Темнота. Поцелуи.

Темнота. Его пальцы во мне.

Темнота. Укус.

Он ложится рядом на бок и невесомо проводит ладонью по животу вверх, очерчивает закованную в бюстгальтер грудь. Не касается. Просто очерчивает и смотрит. Дышу тяжело. Ненавижу это ожидание. Ненавижу собственное тело. Ненавижу это скручивающее всё нутро вожделение. Животное. Дикое. Необузданное.

— Это твоё наказание, Лина, — тихо урчит блондин, — я ведь обещал тебе.

Зажмуриваюсь, мотаю головой. Узнаю. Конечно, я узнаю его голос. И мятно-морозный запах, что окутывает пространство.

— Страстная. Горячая. Моя, — мужчина переводит взгляд на брюнета. — Слишком вкусная, чтобы позволить её касаться низшему.

— Выйди! — приказывает первый и бровь выгибает.

Блондин скалится, показывая клыки. И склоняется ниже. Задерживаю дыхание, кусаю губу с силой, страшась и желая этой неизвестности. Вздрагиваю от касания кончика носа к подбородку. Он делает глубокий вдох возле ушка, прикусывает слегка кожу, не сильно, но ощутимо. Меня подбрасывает и топит новая волна.

— Не ласкай себя, Лина! — горячий воздух вызывает мурашки, заставляя кожу пылать ещё неистовее. Он встаёт и выходит из комнаты, вызывая разочарованный стон и очередную ненависть к себе за предательские чувства.

Брюнет медленно подбирается и кладёт прохладную ладонь на лоб. Выгибаюсь. Так хорошо. Так приятно. Мне нужна эта прохлада, а ещё водичка. Я очень хочу пить.

— Спи, девочка, — поймав мой затуманенный взгляд, приказывает мужчина. Его зрачки расширяются, почти топят винную радужку и белые склеры. — Спи! — склонившись ниже, повторяет он и хмурится.

А я делаю то, что совершенно не должна, приподнимаю голову и касаюсь губами его губ. Он не отвечает на поцелуй, даже губы поджимает и опять не дышит. Я же прикусываю их, ласкаю языком, шиплю. Никогда ещё меня так не динамили. Впервые. И это обидно, хотя, возможно, не будь я в такой агонии, оценила бы благородство. Но сейчас лишь ненавижу его чёрствость.

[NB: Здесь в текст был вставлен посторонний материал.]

(* ===== verification/RoundProofs.v ===== *)
(** * core/consensus: a snapshot restores the round state *)

From S2P Require Import Prelude GoBytes Errors Platform Tx TxProofs BatchProofs KV Staking Mint Contract BlockStore StateMachine.
From S2P Require Import StateMachineProofs BlockProofs Vote VoteProofs QuorumProofs Round.
Import vote round.

(** ** Reading *)
Lemma readBE_app n z (r : bytes) : 0 <= z < 256 ^ Z.of_nat n -> readBE n (be_enc n z ++ r) = Ok (z, r).
Proof.
  intros Hz. unfold readBE. rewrite zlen_app, zlen_be_enc. pose proof (zlen_nonneg r).
  rewrite Z.gtb_ltb, (proj2 (Z.ltb_ge _ _)) by lia.
  rewrite take_app_length', drop_app_length', be_dec_enc_small by (rewrite ?be_enc_length; done). done.
Qed.

Lemma readBE_range n r z r' : readBE n r = Ok (z, r') -> 0 <= z < 256 ^ Z.of_nat n.
Proof.
  unfold readBE. intros Hr. osteps Hr. bsimp. simplify_eq. pose proof (be_dec_range (take n r)) as Hz.
  replace (zlen (take n r)) with (Z.of_nat n) in Hz; [done|]. unfold zlen in *. rewrite length_take. lia.
Qed.

Lemma readInto_app n (l r : bytes) : length l = n -> l ++ r <> [] -> readInto n (l ++ r) = Ok (l, r).
Proof.
  intros Hl Hne. unfold readInto. destruct (l ++ r) eqn:E; [done|]. rewrite <- E.
  unfold copy_to. rewrite take_app_length', drop_app_length' by done.
  rewrite length_app. replace (n - (length l + length r))%nat with 0%nat by lia. by rewrite app_nil_r.
Qed.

— Урод, — выдыхаю, но уронить голову обратно на подушку не могу, стальные прохладные пальцы хватают за шею. Он не душит, лишь держит, впивается подушечками в горло.

Поднимаю взгляд, вновь смотря в эти опасные глаза. Его выдержка буквально крошится на глазах. Я вижу, как по лицу проходит судорога. И в следующий миг голодный поцелуй обрушивается на мои губы. Жёсткий. Сокрушительный.

Ребром ладони он врезается между ног. Давит на пульсирующую плоть и глубоко толкается языком в рот. Я сама еложу, усиливая напор, царапаю плечи и шею. Обнимаю, страшась потерять.

Сильнее давит на лоно, грубая материя джинсов только усиливает и распаляет моё желание. Он трёт и трёт, подаюсь тазом. Низ живота болезненно пульсирует. Воздуха не хватает. Лишь тяжесть, жар и поцелуй. Поцелуй, от которого зависит моя жизнь.

Вспышка оргазма словно взрыв. Яркий, быстрый, громкий из-за моего вскрика. А брюнет усиливает трение, продлевая это желанное освобождение.

Выпустив мужчину, трясусь. Обезумевшая. И вкусившая лишь небольшую, крохотную разрядку. Потому что она не приносит покоя. Лишь заставляет захлёбываться от новой волны желания.

Мужчина ловит мою голову, сжимает прохладными пальцами щеки, заставляя посмотреть на него.

— Спи! — прямо в губы опять приказывает и отстраняется.

И на этот раз я подчиняюсь, закрываю глаза и с тихим всхлипом уплываю в темноту.

Просыпаюсь от головной боли и жажды. Провожу ладонью по прохладному шёлку подо мной. И резко сажусь. У меня отродясь не было шелкового постельного белья.

— Блять! — сипло вылетает.

На этот раз я ничего не забыла. Всё помню, спасибо услужливому мозгу, что подбрасывает всё новые и новые воспоминания. Отдёргиваю влажную от моего пота футболку. Морщусь от липкости между ног, даже смотреть не надо, даже джинсы запачкала собственным водопадом. Перекатываюсь, ощущая, как по нервам проносится остаточное возбуждение.